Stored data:
########################################

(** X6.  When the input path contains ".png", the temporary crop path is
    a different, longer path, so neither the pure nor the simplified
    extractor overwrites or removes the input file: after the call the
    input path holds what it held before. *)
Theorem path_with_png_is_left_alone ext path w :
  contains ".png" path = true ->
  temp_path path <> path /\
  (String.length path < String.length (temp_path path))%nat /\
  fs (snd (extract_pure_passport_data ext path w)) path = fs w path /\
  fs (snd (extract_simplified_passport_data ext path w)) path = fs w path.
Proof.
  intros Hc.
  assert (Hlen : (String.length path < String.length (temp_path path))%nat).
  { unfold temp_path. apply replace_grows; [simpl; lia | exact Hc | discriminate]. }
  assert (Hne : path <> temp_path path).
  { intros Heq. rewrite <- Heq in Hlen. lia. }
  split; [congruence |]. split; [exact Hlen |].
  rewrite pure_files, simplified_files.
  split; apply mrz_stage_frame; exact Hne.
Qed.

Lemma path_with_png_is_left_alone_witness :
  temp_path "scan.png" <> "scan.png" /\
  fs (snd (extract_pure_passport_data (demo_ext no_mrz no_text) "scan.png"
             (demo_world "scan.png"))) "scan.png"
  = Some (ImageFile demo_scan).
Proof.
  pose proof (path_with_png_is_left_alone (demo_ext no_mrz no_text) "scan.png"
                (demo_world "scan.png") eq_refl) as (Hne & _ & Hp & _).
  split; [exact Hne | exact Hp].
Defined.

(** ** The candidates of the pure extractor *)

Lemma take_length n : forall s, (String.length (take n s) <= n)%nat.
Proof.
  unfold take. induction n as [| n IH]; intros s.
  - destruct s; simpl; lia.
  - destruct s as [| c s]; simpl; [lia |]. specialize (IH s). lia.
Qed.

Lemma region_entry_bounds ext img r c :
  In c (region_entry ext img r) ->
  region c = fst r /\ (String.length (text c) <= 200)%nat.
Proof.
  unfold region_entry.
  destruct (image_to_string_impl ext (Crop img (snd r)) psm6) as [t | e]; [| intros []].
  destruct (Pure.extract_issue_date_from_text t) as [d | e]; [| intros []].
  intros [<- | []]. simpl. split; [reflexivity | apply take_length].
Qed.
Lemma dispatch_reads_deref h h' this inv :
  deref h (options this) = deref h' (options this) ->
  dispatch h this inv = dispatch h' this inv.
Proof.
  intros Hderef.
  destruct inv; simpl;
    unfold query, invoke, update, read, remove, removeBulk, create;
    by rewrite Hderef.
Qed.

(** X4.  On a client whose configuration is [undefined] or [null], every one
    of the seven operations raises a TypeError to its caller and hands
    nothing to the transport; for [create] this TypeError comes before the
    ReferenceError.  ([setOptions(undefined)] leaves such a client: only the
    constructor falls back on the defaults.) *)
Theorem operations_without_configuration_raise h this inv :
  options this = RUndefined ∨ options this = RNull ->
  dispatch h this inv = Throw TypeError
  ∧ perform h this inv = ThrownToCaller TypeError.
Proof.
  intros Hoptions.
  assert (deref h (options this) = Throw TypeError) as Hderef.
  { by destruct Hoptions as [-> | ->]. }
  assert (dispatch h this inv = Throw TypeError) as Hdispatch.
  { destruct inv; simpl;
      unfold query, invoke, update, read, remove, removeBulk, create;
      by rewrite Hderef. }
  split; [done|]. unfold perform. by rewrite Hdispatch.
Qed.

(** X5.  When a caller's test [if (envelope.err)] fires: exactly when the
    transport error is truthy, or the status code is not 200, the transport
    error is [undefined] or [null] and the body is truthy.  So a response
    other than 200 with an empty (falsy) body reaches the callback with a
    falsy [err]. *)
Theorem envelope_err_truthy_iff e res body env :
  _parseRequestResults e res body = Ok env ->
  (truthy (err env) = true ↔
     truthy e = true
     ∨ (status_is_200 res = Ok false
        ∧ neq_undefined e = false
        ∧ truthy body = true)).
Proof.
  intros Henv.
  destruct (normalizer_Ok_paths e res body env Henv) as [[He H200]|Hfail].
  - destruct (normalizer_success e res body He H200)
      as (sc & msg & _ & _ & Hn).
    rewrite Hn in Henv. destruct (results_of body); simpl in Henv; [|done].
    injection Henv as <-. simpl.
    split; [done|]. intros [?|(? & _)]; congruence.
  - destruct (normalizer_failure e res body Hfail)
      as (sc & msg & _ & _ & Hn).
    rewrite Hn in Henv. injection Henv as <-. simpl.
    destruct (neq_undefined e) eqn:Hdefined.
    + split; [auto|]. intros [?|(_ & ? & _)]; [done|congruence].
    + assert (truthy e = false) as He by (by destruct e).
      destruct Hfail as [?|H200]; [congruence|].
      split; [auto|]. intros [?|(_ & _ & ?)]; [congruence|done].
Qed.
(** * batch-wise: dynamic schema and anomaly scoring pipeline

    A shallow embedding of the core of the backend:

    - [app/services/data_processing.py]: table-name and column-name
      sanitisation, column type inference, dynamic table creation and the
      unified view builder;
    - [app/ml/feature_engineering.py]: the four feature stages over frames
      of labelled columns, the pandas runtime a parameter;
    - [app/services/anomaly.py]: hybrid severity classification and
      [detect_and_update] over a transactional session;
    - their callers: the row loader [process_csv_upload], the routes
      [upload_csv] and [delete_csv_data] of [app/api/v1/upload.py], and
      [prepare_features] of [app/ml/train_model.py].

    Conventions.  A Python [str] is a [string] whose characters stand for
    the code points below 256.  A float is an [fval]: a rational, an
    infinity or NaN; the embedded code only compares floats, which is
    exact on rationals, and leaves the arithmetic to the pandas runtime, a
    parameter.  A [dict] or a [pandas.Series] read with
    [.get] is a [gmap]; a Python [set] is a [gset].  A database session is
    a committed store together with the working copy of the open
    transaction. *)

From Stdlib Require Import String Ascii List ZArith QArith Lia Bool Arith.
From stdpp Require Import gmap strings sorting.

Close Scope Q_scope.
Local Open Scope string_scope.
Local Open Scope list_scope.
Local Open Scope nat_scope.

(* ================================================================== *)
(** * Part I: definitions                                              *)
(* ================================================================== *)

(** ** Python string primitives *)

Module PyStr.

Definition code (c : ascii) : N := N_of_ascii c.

########################################

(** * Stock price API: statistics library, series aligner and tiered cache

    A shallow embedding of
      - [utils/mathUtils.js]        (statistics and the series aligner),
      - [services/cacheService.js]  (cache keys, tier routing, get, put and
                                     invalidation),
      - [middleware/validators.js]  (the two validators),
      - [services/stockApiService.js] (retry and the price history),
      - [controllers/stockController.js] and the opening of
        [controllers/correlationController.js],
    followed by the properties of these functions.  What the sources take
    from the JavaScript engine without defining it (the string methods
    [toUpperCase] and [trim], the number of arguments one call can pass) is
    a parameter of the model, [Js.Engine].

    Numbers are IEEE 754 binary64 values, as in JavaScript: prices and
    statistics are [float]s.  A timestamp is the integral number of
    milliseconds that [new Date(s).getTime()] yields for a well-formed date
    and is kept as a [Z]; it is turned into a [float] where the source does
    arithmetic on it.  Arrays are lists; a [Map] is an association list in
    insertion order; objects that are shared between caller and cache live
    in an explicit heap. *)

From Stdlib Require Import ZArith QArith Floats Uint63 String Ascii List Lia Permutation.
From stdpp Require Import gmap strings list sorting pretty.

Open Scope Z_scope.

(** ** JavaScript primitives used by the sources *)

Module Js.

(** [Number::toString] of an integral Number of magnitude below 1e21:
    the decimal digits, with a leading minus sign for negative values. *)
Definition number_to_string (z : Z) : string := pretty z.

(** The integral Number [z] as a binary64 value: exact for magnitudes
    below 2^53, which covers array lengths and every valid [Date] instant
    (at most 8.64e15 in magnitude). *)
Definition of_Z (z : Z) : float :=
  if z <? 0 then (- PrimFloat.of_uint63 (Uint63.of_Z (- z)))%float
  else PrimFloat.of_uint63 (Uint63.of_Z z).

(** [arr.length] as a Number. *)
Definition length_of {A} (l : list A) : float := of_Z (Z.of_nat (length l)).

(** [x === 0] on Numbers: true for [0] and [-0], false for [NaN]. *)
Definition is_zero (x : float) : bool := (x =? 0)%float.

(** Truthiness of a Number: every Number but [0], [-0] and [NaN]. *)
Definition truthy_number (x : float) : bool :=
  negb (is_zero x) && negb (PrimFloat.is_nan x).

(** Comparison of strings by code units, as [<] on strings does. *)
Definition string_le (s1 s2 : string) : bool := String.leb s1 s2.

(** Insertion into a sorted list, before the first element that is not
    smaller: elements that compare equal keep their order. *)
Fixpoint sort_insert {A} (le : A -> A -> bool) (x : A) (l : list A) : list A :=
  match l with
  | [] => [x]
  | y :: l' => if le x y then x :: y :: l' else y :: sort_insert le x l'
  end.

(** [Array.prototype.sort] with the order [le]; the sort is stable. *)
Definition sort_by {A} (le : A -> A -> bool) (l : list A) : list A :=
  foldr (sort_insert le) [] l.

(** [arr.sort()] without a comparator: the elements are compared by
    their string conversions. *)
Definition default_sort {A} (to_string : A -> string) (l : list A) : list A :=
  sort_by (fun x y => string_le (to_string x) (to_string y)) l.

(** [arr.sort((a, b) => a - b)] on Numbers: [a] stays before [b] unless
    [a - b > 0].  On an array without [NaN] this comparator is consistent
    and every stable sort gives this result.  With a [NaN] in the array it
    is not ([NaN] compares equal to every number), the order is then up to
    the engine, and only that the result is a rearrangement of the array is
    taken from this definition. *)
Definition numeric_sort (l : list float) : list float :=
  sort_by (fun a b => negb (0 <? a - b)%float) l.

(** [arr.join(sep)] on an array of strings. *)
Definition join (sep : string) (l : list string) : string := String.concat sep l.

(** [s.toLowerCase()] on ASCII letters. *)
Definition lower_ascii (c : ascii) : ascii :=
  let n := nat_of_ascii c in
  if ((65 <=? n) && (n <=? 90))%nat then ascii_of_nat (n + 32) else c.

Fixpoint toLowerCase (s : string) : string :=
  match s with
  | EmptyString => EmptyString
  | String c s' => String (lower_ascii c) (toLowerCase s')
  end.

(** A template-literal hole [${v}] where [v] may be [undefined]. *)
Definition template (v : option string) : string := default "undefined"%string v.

########################################

### PROBLEM DETAILS:
Your answer must be a single number: the count of lines above that hold the word "which".

### ANSWER BOX:
2